Bulio Tra laughed. “Please,” he scoffed. “Transforming your buopoth into a terrible beast and formidable rider is nothing for anyone to fear. The placid creatures can only mimic form, not function. If you think this will –”
The arrow struck him in the right thigh. Bulio Tra screamed and clutched at it, falling to his left knee as the warrior nocked another arrow.
“Go,” said the Xao in accented Uulian. “Or, your heart.”
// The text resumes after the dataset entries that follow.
Lemma parseback_sim f : forall es ts cmd c th s, at_toks es ts s -> enough ts 0 s -> repr (sh_heap s) (sh_buf s) cmd c ->
  sim (sh_heap s) es ts (parseback f cmd es) (p_back f c ts) 0 repr th s.
Proof.
  induction f as [|f IH]; intros es ts cmd c th s Ht Hen Hr; [done|]. cbn [parseback p_back]. apply sim_peek; [done|]. intros p Hp.
  destruct (starts [38] ts) eqn:Hst; [|by apply sim_ret]. destruct ts as [|t ts]; [done|]. apply (sim_gettoken 1); [done|done|lia|]. intros p1 q1 eq1 Hp1 Hen1 _ _.
  set (s1 := set_ps p1 _) in *. apply (sim_bind 1 0 _ es ts _ _ (POk (CBack c) ts) (fun c ts => p_back f c ts) repr); [done|..].
  - apply sim_alloc; [done|done|lia|done|]. exists cmd. split; [apply nodeof_new|]. split; [apply repr_bound in Hr; cbn; lia|by apply repr_app].
  - intros p3 r rest s3 [= <- <-] Hb3 Ht3 Hh3 Hr3 Hen3. apply (sim_prefix _ (sh_heap s3)); [done|]. by apply IH.
Qed.

Definition parses (f : nat) (m : nat -> Z -> M shell Z) (p : nat -> list token -> result cmd) : Prop :=
  forall es ts th s, at_toks es ts s -> enough ts 1 s -> sim (sh_heap s) es ts (m f es) (p f ts) 1 repr th s.

(** A binary node after its left part: the operator, the right part, the node. *)
Lemma operator_sim f mk nd (m : nat -> Z -> M shell Z) p c cmd es t ts th s :
  parses f m p -> at_toks es (t :: ts) s -> enough (t :: ts) 0 s -> repr (sh_heap s) (sh_buf s) cmd c ->
  (forall h b p1 p2 q l r, nodeof h q (nd p1 p2) -> p1 < q -> p2 < q -> repr h b p1 l -> repr h b p2 r -> repr h b q (mk l r)) ->
  sim (sh_heap s) es (t :: ts) (gettoken es;;; let! rhs := m f es in alloc_node (nd cmd rhs)) (pbind (p f ts) (fun r ts => POk (mk c r) ts)) 0 repr th s.
Proof.
  intros Hm Ht Hen Hr Hmk. apply (sim_gettoken 2); [done|done|lia|]. intros p1 q1 eq1 Hp1 Hen1 _ _. set (s1 := set_ps p1 _) in *.
  apply (sim_bind 1 1 _ _ _ _ _ _ _ repr); [done|refine (Hm es ts th s1 Hp1 _); unfold enough in *; cbn in *; lia|].
  intros p3 r rest s3 _ Hb3 Ht3 Hh3 Hr3 Hen3. apply sim_alloc; [done|done|lia|done|]. destruct Hh3 as [new Hnew].
  pose proof (repr_bound _ _ _ _ Hr). pose proof (repr_bound _ _ _ _ Hr3). rewrite Hnew in *. change (sh_heap s1) with (sh_heap s) in *. rewrite Hb3 in *. change (sh_buf s1) with (sh_buf s) in *.
  eapply Hmk; [apply nodeof_new|rewrite length_app; lia|lia|by apply repr_app, repr_app|by apply repr_app].
Qed.

Lemma parse_sim f : parses f parseline p_line /\ parses f parsepipe p_pipe /\ parses f parseblock p_block /\ parses f parseexec p_exec.
Proof.
  induction f as [|f (IHl & IHp & IHb & IHe)]; [by split_and!|]. split_and!; intros es ts th s Ht Hen; cbn [parseline p_line parsepipe p_pipe parseblock p_block parseexec p_exec].
  - apply (sim_bind 1 0 _ _ _ _ _ _ _ repr); [done|by apply IHp|]. intros p1 c1 ts1 s1 _ Hb1 Ht1 Hh1 Hr1 Hen1.
    apply (sim_bind 0 0 _ _ _ _ _ _ _ repr); [done|apply (sim_prefix _ (sh_heap s1)); [done|by apply parseback_sim]|]. intros p2 c2 ts2 s2 _ Hb2 Ht2 Hh2 Hr2 Hen2.
    apply sim_peek; [done|]. intros p3 Hp3. destruct (starts [59] ts2) eqn:Hst; [|by apply sim_ret]. destruct ts2 as [|t ts2]; [done|].
    apply (sim_prefix _ (sh_heap s2)); [done|]. apply (operator_sim f CList Nlist parseline p_line c2 p2 es t ts2 th (set_ps p3 s2)); try done. intros. by exists p0, p4.
  - apply (sim_bind 1 0 _ _ _ _ _ _ _ repr); [done|by apply IHe|]. intros p1 c1 ts1 s1 _ Hb1 Ht1 Hh1 Hr1 Hen1.
    apply sim_peek; [done|]. intros p3 Hp3. destruct (starts [124] ts1) eqn:Hst; [|by apply sim_ret]. destruct ts1 as [|t ts1]; [done|].
    apply (sim_prefix _ (sh_heap s1)); [done|]. apply (operator_sim f CPipe Npipe parsepipe p_pipe c1 p1 es t ts1 th (set_ps p3 s1)); try done. intros. by exists p0, p2.
  - apply sim_peek; [done|]. intros p Hp. destruct (starts [40] ts) eqn:Hst; [|done]. destruct ts as [|t ts]; [done|]. cbn [negb tail].
    apply (sim_gettoken 1); [done|done|lia|]. intros p1 q1 eq1 Hp1 Hen1 _ _. set (s1 := set_ps p1 _) in *.
    apply (sim_bind 1 0 _ _ _ _ _ _ _ repr); [done|exact (IHl es ts th s1 Hp1 Hen1)|]. intros p2 c2 ts2 s2 _ Hb2 Ht2 Hh2 Hr2 Hen2.
    apply sim_peek; [done|]. intros p3 Hp3. destruct (starts [41] ts2) eqn:Hst2; [|done]. destruct ts2 as [|t2 ts2]; [done|]. cbn [negb tail].
    apply (sim_gettoken 0); [done|done|lia|]. intros p4 q4 eq4 Hp4 Hen4 _ _. set (s4 := set_ps p4 _) in *.
    apply (sim_prefix _ (sh_heap s4)); [done|]. eapply sim_map; [by apply parseredirs_sim|]. intros h q rs [h' ->] Hw. pose proof (repr_bound _ _ _ _ Hr2).
    apply (repr_wraps _ _ p2); [by apply Hw|by apply repr_app].
  - apply sim_peek; [done|]. intros p Hp. destruct (starts [40] ts) eqn:Hst; [exact (IHb es ts th (set_ps p s) Hp Hen)|]. set (s1 := set_ps p s) in *.
    apply (sim_bind 1 0 _ es ts _ _ (POk tt ts) (fun _ ts => pbind (p_redirs f ts) (fun rs ts => p_args f [] rs ts))
      (fun h m p _ => h = sh_heap s ++ [Nexec (replicate 10 0) (replicate 10 0)] /\ p = Z.of_nat (S (length (sh_heap s))))); [done|by apply sim_alloc; [..|lia| |]|].
    intros cmd [] rest s2 [= <-] Hb2 Ht2 Hh2 [Hh Hc] Hen2. assert (Hn : nodeof (sh_heap s2) cmd (Nexec (replicate 10 0) (replicate 10 0))) by (rewrite Hh, Hc; apply nodeof_new).
    apply (sim_bind 0 0 _ _ _ _ _ _ _ (fun h m p rs => sh_heap s2 `prefix_of` h /\ wraps h m cmd p rs)); [done|..].
    + apply (sim_prefix _ (sh_heap s2)); [done|]. pose proof (parseredirs_sim f es ts cmd th s2 Ht2 Hen2) as Hr. unfold sim in *. destruct (p_redirs f ts) as [rs' rest|msg|]; [|done..].
      destruct Hr as (p3 & s3 & R1 & R2 & R3 & R4 & R5 & R6 & R7). exists p3, s3. split_and!; try done. apply R5. rewrite Hh, Hc, length_app. cbn. lia.
    + intros p3 rs rest s3 _ Hb3 Ht3 Hh3 [[new Hnew] Hw] Hen3. apply (parseargs_sim f _ es rest cmd p3 []); try done; [|rewrite Hc; change (sh_heap s1) with (sh_heap s); lia].
      split; [cbn; lia|]. split; [done|]. eexists _, _. split; [rewrite Hnew; by apply nodeof_app|]. by split.
Qed.

(** ** Terminating the words *)

(** Only bytes outside words are changed, to NUL. *)
Definition cut (m m' : mem) : Prop := forall a, mget m' a = mget m a \/ (mget m' a = 0 /\ (mget m a = 0 \/ word_char (mget m a) = false)).

(** A word that has been terminated. *)
Definition ended (m : mem) (w : list Z) (q eq : Z) : Prop := word_at m w q eq /\ mget m eq = 0.

#[local] Instance cut_preorder : PreOrder cut.
Proof.
  split; [intros m a; by left|]. intros m m' m'' H H' a. destruct (H a) as [E|[E Hn]], (H' a) as [E'|[E' Hn']]; rewrite ?E in *; [left; done|right; done|right; split; [congruence|done]|by right].
Qed.

Lemma word_at_cut m m' w q eq : cut m m' -> word_at m w q eq -> word_at m' w q eq.
Proof.
  intros Hc (H1 & H2 & -> & H3 & H4). split; [done|]. split; [|split; [done|]; split; [done|]].
  - rewrite <- H2 at 2. apply bytes_ext. intros i Hi. destruct (Hc (q + i)) as [E|[_ E]]; [done|]. exfalso.
    assert (Hl : w !! Z.to_nat i = Some (mget m (q + i))) by (rewrite <- H2 at 1; rewrite bytes_lookup by lia; do 2 f_equal; lia).
    apply (Forall_lookup_1 _ _ _ _ H3) in Hl as [Hl Hnz]. destruct E; congruence.
  - destruct (Hc (q + Z.of_nat (length w))) as [->|[-> _]]; [done|by left].
Qed.

Lemma ended_cut m m' w q eq : cut m m' -> ended m w q eq -> ended m' w q eq.
Proof. intros Hc [H1 H2]. split; [by eapply word_at_cut|]. destruct (Hc eq) as [E|[E _]]; congruence. Qed.

Lemma cut_end m w q eq : word_at m w q eq -> cut m (mset m eq 0) /\ ended (mset m eq 0) w q eq.
Proof.
  intros Hw. assert (Hc : cut m (mset m eq 0)).
  { intros a. rewrite mget_mset. destruct (Z.eqb_spec a eq) as [->|]; [right; split; [done|apply Hw]|by left]. }
  split; [done|]. split; [by eapply word_at_cut|]. by rewrite mget_mset, Z.eqb_refl.
Qed.

Lemma ended_cstring m w q eq : ended m w q eq -> cstring m q w.
Proof. intros [(_ & H1 & -> & H2 & _) H3]. split; [done|]. split; [done|]. intros Hin. by destruct (proj1 (Forall_forall _ w) H2 0 Hin). Qed.

Lemma tree_mono (W W' : list Z -> Z -> Z -> Prop) h t : (forall w q eq, W w q eq -> W' w q eq) -> forall p, tree W h p t -> tree W' h p t.
Proof.
  intros HW. induction t as [ws| | | |]; intros p H; cbn in *; [|naive_solver..]. destruct H as (argv & eargv & Hn & [Hl Hw] & Hz). exists argv, eargv. split; [done|].
  split; [|done]. split; [done|]. intros i w Hi. destruct (Hw i w Hi) as (q & eq & ? & ? & ?). exists q, eq. auto.
Qed.

Lemma nul_args_ok ws : forall argv eargv m, length eargv = length argv -> argv !! length ws = Some 0 ->
  (forall i w, ws !! i = Some w -> exists q eq, argv !! i = Some q /\ eargv !! i = Some eq /\ word_at m w q eq) ->
  exists m', nul_args argv eargv m = Some m' /\ cut m m' /\
    forall i w, ws !! i = Some w -> exists q eq, argv !! i = Some q /\ eargv !! i = Some eq /\ ended m' w q eq.
Proof.
  induction ws as [|w ws IH]; intros argv eargv m Hl Hz Hw.
  - destruct argv as [|a argv], eargv as [|e eargv]; try done. cbn in Hz. injection Hz as ->. by exists m.
  - destruct (Hw 0%nat w eq_refl) as (q & eq & Hq & He & Hword). destruct argv as [|a argv], eargv as [|e eargv]; try done. cbn in Hq, He. injection Hq as ->. injection He as ->.
    destruct (cut_end m w q eq Hword) as [Hc Hend]. destruct (IH argv eargv (mset m eq 0)) as (m' & E & Hc' & Hw').
    + cbn in Hl. lia.
    + done.
    + intros i w' Hi. destruct (Hw (S i) w' Hi) as (q' & eq' & Hq' & He' & H'). exists q', eq'. split; [done|]. split; [done|]. by eapply word_at_cut.
    + exists m'. cbn [nul_args]. unfold ctrue. rewrite (proj2 (Z.eqb_neq q 0)) by (destruct Hword; lia). split; [done|]. split; [by etrans|].
      intros [|i] w' Hi; [injection Hi as <-; exists q, eq; split; [done|]; split; [done|]; by eapply ended_cut|by apply Hw'].
Qed.

Lemma nulterminate_ok t : forall f p th s, repr (sh_heap s) (sh_buf s) p t -> p <= Z.of_nat f ->
  exists m', nulterminate f p th s = Ok p th (set_buf m' s) /\ cut (sh_buf s) m' /\ tree (ended m') (sh_heap s) p t.
Proof.
  assert (Hcut : forall h p t m m', cut m m' -> repr h m p t -> repr h m' p t) by (intros h p t0 m m' Hc; apply tree_mono; intros w q eq; by apply word_at_cut).
  induction t as [ws|c IH w mode fd|l IHl r IHr|l IHl r IHr|c IH]; intros f p th s Hr Hf; (destruct f as [|f]; [apply repr_bound in Hr; lia|]);
    pose proof (repr_bound _ _ _ _ Hr) as Hp; cbn [nulterminate]; rewrite (proj2 (Z.eqb_neq p 0)), (bind_ok get _ th s s th s eq_refl) by lia; cbn [repr tree] in Hr.
  - destruct Hr as (argv & eargv & Hnd & [[Hl1 Hl2] Hw] & Hz). rewrite (proj2 Hnd). destruct (nul_args_ok ws argv eargv (sh_buf s)) as (m' & -> & Hc & Hw'); [lia|done|done|].
    exists m'. split; [done|]. split; [done|]. exists argv, eargv. split; [done|]. by split.
  - destruct Hr as (p1 & q & eq & Hnd & Hlt & Hw & Hr). rewrite (proj2 Hnd). destruct (IH f p1 th s Hr) as (m1 & E & Hc & Ht); [lia|]. rewrite (bind_ok _ _ _ _ _ _ _ E).
    destruct (cut_end m1 w q eq) as [Hc2 He]; [by eapply word_at_cut|]. exists (mset m1 eq 0). split; [done|]. split; [by etrans|]. exists p1, q, eq. split; [done|]. split; [done|]. split; [done|].
    apply (tree_mono (ended m1)); [|done]. intros w' q' eq'. by apply ended_cut.
  - destruct Hr as (p1 & p2 & Hnd & Hlt1 & Hlt2 & Hl & Hr). rewrite (proj2 Hnd). destruct (IHl f p1 th s Hl) as (m1 & E1 & Hc1 & Ht1); [lia|]. rewrite (bind_ok _ _ _ _ _ _ _ E1).
    destruct (IHr f p2 th (set_buf m1 s)) as (m2 & E2 & Hc2 & Ht2); [by eapply Hcut|lia|]. rewrite (bind_ok _ _ _ _ _ _ _ E2). exists m2. split; [done|]. split; [by etrans|].
    exists p1, p2. split_and!; try done. apply (tree_mono (ended m1)); [|done]. intros w' q' eq'. by apply ended_cut.
  - destruct Hr as (p1 & p2 & Hnd & Hlt1 & Hlt2 & Hl & Hr). rewrite (proj2 Hnd). destruct (IHl f p1 th s Hl) as (m1 & E1 & Hc1 & Ht1); [lia|]. rewrite (bind_ok _ _ _ _ _ _ _ E1).
    destruct (IHr f p2 th (set_buf m1 s)) as (m2 & E2 & Hc2 & Ht2); [by eapply Hcut|lia|]. rewrite (bind_ok _ _ _ _ _ _ _ E2). exists m2. split; [done|]. split; [by etrans|].
    exists p1, p2. split_and!; try done. apply (tree_mono (ended m1)); [|done]. intros w' q' eq'. by apply ended_cut.
  - destruct Hr as (p1 & Hnd & Hlt & Hr). rewrite (proj2 Hnd). destruct (IH f p1 th s Hr) as (m1 & E & Hc & Ht); [lia|]. rewrite (bind_ok _ _ _ _ _ _ _ E).
    exists m1. split; [done|]. split; [done|]. by exists p1.
Qed.

(** ** The grammar

    [line ::= pipe {&} \[; line\]], [pipe ::= exec \[| pipe\]],
    [exec ::= ( line ) {redir} | {redir} {word {redir}}] with fewer than ten words. *)

Definition is_redir (t : token) : Prop := t = TSym 60 \/ t = TSym 62 \/ t = TAppend.

Inductive g_redirs : list token -> list redir -> Prop :=
| gr_nil : g_redirs [] []
| gr_cons t w ts rs : is_redir t -> g_redirs ts rs -> g_redirs (t :: TWord w :: ts) (redir_of t w :: rs).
“Do not shoot me again!” the guardsman cried from behind placating hands. “Please! Please! I am going.” He mounted his horse and, with some difficulty and much cursing of his situation and its other players, slowly rode out of sight. The Xao lowered his bow, dismounted, and drew a flint dagger with which he cut Eqliana’s and Prosatio Silban’s bonds.
“Thank you,” the cook said, rubbing his wrists. He clucked his tongue, and Onward appeared from behind a low rise. Eqliana gasped.
“Buopoths can do more than transform,” Prosatio Silban said with a relieved smile. “They can also act as messengers – and, sometimes, summon help from unguessed quarters. Thank you, boy.”
As the trio watched, Onward’s outline softened and flowed into that of the immense ox he had been before. Eqliana embraced it by its thick neck.
“Let us go,” she whispered. “Onward.”